• _TASK TO COMPLETE_
Reproduce the listing below precisely, leaving every line intact.

::: INPUT :::

Lemma demo_appended : appended (ring_of demo).
Proof. apply ring_of_appended. simpl. unfold AUDIT_RING_CAP. lia. Qed.

Lemma appended_chain_valid_witness :
  appended (ring_of demo) ∧ verify_chain (ring_of demo) = true.
Proof.
  split; [apply demo_appended|].
  exact (proj1 (appended_chain_valid (ring_of demo) demo_appended)).
Defined.

Lemma append_behaviour_witness :
  (append (ring_of demo) (VmDestroyed 1)).2 = Err () ↔ len (ring_of demo) = AUDIT_RING_CAP.
Proof.
  exact (proj1 (append_behaviour (ring_of demo) (VmDestroyed 1) demo_appended)).
Defined.

Lemma interior_tamper_detected_witness :
  let rec := mkRec 1 (VmCreated 1) (prev_of (ring_of demo) 1) (prev_of (ring_of demo) 2) in
  let rec' := mkRec 1 (VmCreated 7) (prev_of (ring_of demo) 1) (prev_of (ring_of demo) 2) in
  verify_chain (set_record (ring_of demo) 1 rec') = true ∧ hash rec' = hash rec.
Proof.
  intros rec rec'. split; [reflexivity|].
  apply (interior_tamper_detected (ring_of demo) 1 rec rec');
    [reflexivity|simpl; lia|reflexivity|vm_compute; split; congruence..|reflexivity].
Defined.

Lemma tamper_hash_detected_witness :
  verify_chain (tamper_hash_at (ring_of demo) 2).1 = false.
Proof. exact (proj1 (proj2 (tamper_hash_detected (ring_of demo) 2 eq_refl))). Defined.

Lemma tamper_twice_restores_witness :
  verify_chain (tamper_hash_at (tamper_hash_at (ring_of demo) 2).1 2).1 = true.
Proof.
  refine (proj2 (tamper_twice_restores (ring_of demo) 2 eq_refl _)). simpl. lia.
Defined.

Lemma payload_not_sealed_witness :
  let rec := mkRec 1 (VmCreated 1) (prev_of (ring_of demo) 1) (prev_of (ring_of demo) 2) in
  verify_chain (set_record (ring_of demo) 1
    (mkRec 1 (VmCreated 7) (prev_hash rec) (hash rec))) = true.
Proof.
  intros rec. transitivity (verify_chain (ring_of demo)); [|reflexivity].
  exact (payload_not_sealed (ring_of demo) 1 rec (VmCreated 7) eq_refl eq_refl).
Defined.

End Audit.
(* ===== verification/AuditPersist.v ===== *)
(** * Durable image of the audit chain ([audit/persist.rs])

    The 16-sector image of the audit ring: its encoding, its decoding, the
    adoption of an image found on disk, and the staging cell through which the
    image reaches the disk. Bytes are integers in [0, 256). *)

From S2P Require Import Prelude Bytes AuditRing.
Import Audit.

Module Persist.

Definition IMAGE_BYTES : Z := 8192.
(** [b"RAYNUAUD"] *)
Definition MAGIC : list Z := [82; 65; 89; 78; 85; 65; 85; 68].
Definition VERSION : Z := 1.
Definition HEADER : Z := 32.
Definition REC : Z := 24.
Definition CHECK_OFF : Z := IMAGE_BYTES - 4.

(** ** Operations *)

Definition W32 : Z := 4294967296.

Definition checksum (bytes : list Z) : Z := foldl (λ a b, (a + b) mod W32) 0 bytes.

Definition ring_next_seq (r : AuditRing) : Z :=
  match get r (len r - 1)%nat with
  | Some rec => sat_add64 (seq rec) 1
  | None => 0
  end.

Definition write_record (rec : AuditRecord) (at_ : Z) (buf : list Z) : list Z :=
  let buf := splice at_ (to_le 8 (seq rec)) buf in
  let buf := splice (at_ + 8) (to_le 8 (event_discriminant (event rec))) buf in
  splice (at_ + 16) (to_le 8 (prev_hash rec)) buf.

(** [None] is the panic of [get(i).unwrap()]. *)
Fixpoint encode_records (r : AuditRing) (idxs : list Z) (buf : list Z) : option (list Z) :=
  match idxs with
  | [] => Some buf
  | i :: rest =>
      match get r (Z.to_nat i) with
      | Some rec => encode_records r rest (write_record rec (HEADER + i * REC) buf)
      | None => None
      end
  end.

Definition encode_header (r : AuditRing) (buf : list Z) : list Z :=
  let buf := splice 0 (replicate (Z.to_nat IMAGE_BYTES) 0) buf in
  let buf := splice 0 MAGIC buf in
  let buf := splice 8 [VERSION] buf in
  let buf := splice 10 (to_le 2 (Z.of_nat (len r) mod 65536)) buf in
  let buf := splice 12 (to_le 8 (ring_next_seq r)) buf in
  splice 20 (to_le 8 (tip_hash r)) buf.

Definition encode_ring (r : AuditRing) (buf : list Z) : option (list Z * bool) :=
  if (blen buf <? IMAGE_BYTES) || (AUDIT_RING_CAP <? len r)%nat then Some (buf, false)
  else
    match encode_records r (seqZ 0 (Z.of_nat (len r))) (encode_header r buf) with
    | None => None
    | Some buf =>
        let sum := checksum (take (Z.to_nat CHECK_OFF) buf) in
        Some (splice CHECK_OFF (to_le 4 sum) buf, true)
    end.
(* ===== verification/FrameAllocator.v ===== *)
(** * Physical frame allocator ([memory/frame_allocator.rs])

    The bitmap-backed pool of 4 KiB host frames: bit [i] of the bitmap tracks
    frame [base_frame + i]. The bitmap qwords, which the source reaches through
    [bitmap_phys], are exclusively owned by the allocator and are the field
    [bitmap] here. The abstract state is the ghost model of
    [memory/frame_allocator_spec.rs]: a pool and its allocated subset. *)

From S2P Require Import Prelude EptModel.

Module Falloc.

(** ** Data *)

Inductive AllocError := Oom | InvalidFrame | DoubleFree | Bootstrap.

#[global] Instance AllocError_eq_dec : EqDecision AllocError.
Proof. solve_decision. Defined.

(** [PhysFrame] is a newtype over its frame number. *)
Definition from_phys (phys : Z) : Z := Z.shiftr phys 12.
Definition to_phys (frame : Z) : Z := wrap64 (Z.shiftl frame 12).

Record FrameAllocator := mkFA {
  base_frame : Z;
  capacity : Z;
  bitmap_phys : Z;
  bitmap_words : Z;
  allocated_count : Z;
  scan_hint : Z;
  bitmap : list Z;
}.

(** ** Operations *)

Definition bitmap_pages_needed (cap : Z) : Z :=
  if cap =? 0 then 0
  else let bytes := (cap ⊞ 7) / 8 in (bytes ⊞ 4095) / 4096.

Definition new (base_phys cap bitmap_phys : Z) : result FrameAllocator AllocError :=
  if (cap =? 0) || negb (Z.land base_phys 4095 =? 0) then Err Bootstrap
  else
    let words := (cap ⊞ 63) / 64 in
    if words =? 0 then Err Bootstrap
    else Ok {| base_frame := Z.shiftr base_phys 12; capacity := cap;
               bitmap_phys := bitmap_phys; bitmap_words := words;
               allocated_count := 0; scan_hint := 0;
               bitmap := replicate (Z.to_nat words) 0 |}.

Definition base_phys (a : FrameAllocator) : Z := to_phys (base_frame a).

Definition bit_ptr (index : Z) : Z * Z := (index / 64, index mod 64).

Definition read_word (a : FrameAllocator) (word : Z) : Z :=
  default 0 (bitmap a !! Z.to_nat word).

Definition write_word (a : FrameAllocator) (word v : Z) : FrameAllocator :=
  mkFA (base_frame a) (capacity a) (bitmap_phys a) (bitmap_words a)
    (allocated_count a) (scan_hint a) (<[Z.to_nat word := v]> (bitmap a)).

Definition test_bit (a : FrameAllocator) (index : Z) : bool :=
  if capacity a <=? index then false
  else let '(word, bit) := bit_ptr index in
       Z.land (Z.shiftr (read_word a word) bit) 1 =? 1.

:::

• _SOLUTION FOR THIS PROBLEM_
Lemma demo_appended : appended (ring_of demo).
Proof. apply ring_of_appended. simpl. unfold AUDIT_RING_CAP. lia. Qed.

Lemma appended_chain_valid_witness :
  appended (ring_of demo) ∧ verify_chain (ring_of demo) = true.
Proof.
  split; [apply demo_appended|].
  exact (proj1 (appended_chain_valid (ring_of demo) demo_appended)).
Defined.

Lemma append_behaviour_witness :
  (append (ring_of demo) (VmDestroyed 1)).2 = Err () ↔ len (ring_of demo) = AUDIT_RING_CAP.
Proof.
  exact (proj1 (append_behaviour (ring_of demo) (VmDestroyed 1) demo_appended)).
Defined.

Lemma interior_tamper_detected_witness :
  let rec := mkRec 1 (VmCreated 1) (prev_of (ring_of demo) 1) (prev_of (ring_of demo) 2) in
  let rec' := mkRec 1 (VmCreated 7) (prev_of (ring_of demo) 1) (prev_of (ring_of demo) 2) in
  verify_chain (set_record (ring_of demo) 1 rec') = true ∧ hash rec' = hash rec.
Proof.
  intros rec rec'. split; [reflexivity|].
  apply (interior_tamper_detected (ring_of demo) 1 rec rec');
    [reflexivity|simpl; lia|reflexivity|vm_compute; split; congruence..|reflexivity].
Defined.

Lemma tamper_hash_detected_witness :
  verify_chain (tamper_hash_at (ring_of demo) 2).1 = false.
Proof. exact (proj1 (proj2 (tamper_hash_detected (ring_of demo) 2 eq_refl))). Defined.

Lemma tamper_twice_restores_witness :
  verify_chain (tamper_hash_at (tamper_hash_at (ring_of demo) 2).1 2).1 = true.
Proof.
  refine (proj2 (tamper_twice_restores (ring_of demo) 2 eq_refl _)). simpl. lia.
Defined.

Lemma payload_not_sealed_witness :
  let rec := mkRec 1 (VmCreated 1) (prev_of (ring_of demo) 1) (prev_of (ring_of demo) 2) in
  verify_chain (set_record (ring_of demo) 1
    (mkRec 1 (VmCreated 7) (prev_hash rec) (hash rec))) = true.
Proof.
  intros rec. transitivity (verify_chain (ring_of demo)); [|reflexivity].
  exact (payload_not_sealed (ring_of demo) 1 rec (VmCreated 7) eq_refl eq_refl).
Defined.

End Audit.
(* ===== verification/AuditPersist.v ===== *)
(** * Durable image of the audit chain ([audit/persist.rs])

    The 16-sector image of the audit ring: its encoding, its decoding, the
    adoption of an image found on disk, and the staging cell through which the
    image reaches the disk. Bytes are integers in [0, 256). *)

From S2P Require Import Prelude Bytes AuditRing.
Import Audit.

Module Persist.

Definition IMAGE_BYTES : Z := 8192.
(** [b"RAYNUAUD"] *)
Definition MAGIC : list Z := [82; 65; 89; 78; 85; 65; 85; 68].
Definition VERSION : Z := 1.
Definition HEADER : Z := 32.
Definition REC : Z := 24.
Definition CHECK_OFF : Z := IMAGE_BYTES - 4.

(** ** Operations *)

Definition W32 : Z := 4294967296.

Definition checksum (bytes : list Z) : Z := foldl (λ a b, (a + b) mod W32) 0 bytes.

Definition ring_next_seq (r : AuditRing) : Z :=
  match get r (len r - 1)%nat with
  | Some rec => sat_add64 (seq rec) 1
  | None => 0
  end.

Definition write_record (rec : AuditRecord) (at_ : Z) (buf : list Z) : list Z :=
  let buf := splice at_ (to_le 8 (seq rec)) buf in
  let buf := splice (at_ + 8) (to_le 8 (event_discriminant (event rec))) buf in
  splice (at_ + 16) (to_le 8 (prev_hash rec)) buf.

(** [None] is the panic of [get(i).unwrap()]. *)
Fixpoint encode_records (r : AuditRing) (idxs : list Z) (buf : list Z) : option (list Z) :=
  match idxs with
  | [] => Some buf
  | i :: rest =>
      match get r (Z.to_nat i) with
      | Some rec => encode_records r rest (write_record rec (HEADER + i * REC) buf)
      | None => None
      end
  end.

Definition encode_header (r : AuditRing) (buf : list Z) : list Z :=
  let buf := splice 0 (replicate (Z.to_nat IMAGE_BYTES) 0) buf in
  let buf := splice 0 MAGIC buf in
  let buf := splice 8 [VERSION] buf in
  let buf := splice 10 (to_le 2 (Z.of_nat (len r) mod 65536)) buf in
  let buf := splice 12 (to_le 8 (ring_next_seq r)) buf in
  splice 20 (to_le 8 (tip_hash r)) buf.

Definition encode_ring (r : AuditRing) (buf : list Z) : option (list Z * bool) :=
  if (blen buf <? IMAGE_BYTES) || (AUDIT_RING_CAP <? len r)%nat then Some (buf, false)
  else
    match encode_records r (seqZ 0 (Z.of_nat (len r))) (encode_header r buf) with
    | None => None
    | Some buf =>
        let sum := checksum (take (Z.to_nat CHECK_OFF) buf) in
        Some (splice CHECK_OFF (to_le 4 sum) buf, true)
    end.
(* ===== verification/FrameAllocator.v ===== *)
(** * Physical frame allocator ([memory/frame_allocator.rs])

    The bitmap-backed pool of 4 KiB host frames: bit [i] of the bitmap tracks
    frame [base_frame + i]. The bitmap qwords, which the source reaches through
    [bitmap_phys], are exclusively owned by the allocator and are the field
    [bitmap] here. The abstract state is the ghost model of
    [memory/frame_allocator_spec.rs]: a pool and its allocated subset. *)

From S2P Require Import Prelude EptModel.

Module Falloc.

(** ** Data *)

Inductive AllocError := Oom | InvalidFrame | DoubleFree | Bootstrap.

#[global] Instance AllocError_eq_dec : EqDecision AllocError.
Proof. solve_decision. Defined.

(** [PhysFrame] is a newtype over its frame number. *)
Definition from_phys (phys : Z) : Z := Z.shiftr phys 12.
Definition to_phys (frame : Z) : Z := wrap64 (Z.shiftl frame 12).

Record FrameAllocator := mkFA {
  base_frame : Z;
  capacity : Z;
  bitmap_phys : Z;
  bitmap_words : Z;
  allocated_count : Z;
  scan_hint : Z;
  bitmap : list Z;
}.

(** ** Operations *)

Definition bitmap_pages_needed (cap : Z) : Z :=
  if cap =? 0 then 0
  else let bytes := (cap ⊞ 7) / 8 in (bytes ⊞ 4095) / 4096.

Definition new (base_phys cap bitmap_phys : Z) : result FrameAllocator AllocError :=
  if (cap =? 0) || negb (Z.land base_phys 4095 =? 0) then Err Bootstrap
  else
    let words := (cap ⊞ 63) / 64 in
    if words =? 0 then Err Bootstrap
    else Ok {| base_frame := Z.shiftr base_phys 12; capacity := cap;
               bitmap_phys := bitmap_phys; bitmap_words := words;
               allocated_count := 0; scan_hint := 0;
               bitmap := replicate (Z.to_nat words) 0 |}.

Definition base_phys (a : FrameAllocator) : Z := to_phys (base_frame a).

Definition bit_ptr (index : Z) : Z * Z := (index / 64, index mod 64).

Definition read_word (a : FrameAllocator) (word : Z) : Z :=
  default 0 (bitmap a !! Z.to_nat word).

Definition write_word (a : FrameAllocator) (word v : Z) : FrameAllocator :=
  mkFA (base_frame a) (capacity a) (bitmap_phys a) (bitmap_words a)
    (allocated_count a) (scan_hint a) (<[Z.to_nat word := v]> (bitmap a)).

Definition test_bit (a : FrameAllocator) (index : Z) : bool :=
  if capacity a <=? index then false
  else let '(word, bit) := bit_ptr index in
       Z.land (Z.shiftr (read_word a word) bit) 1 =? 1.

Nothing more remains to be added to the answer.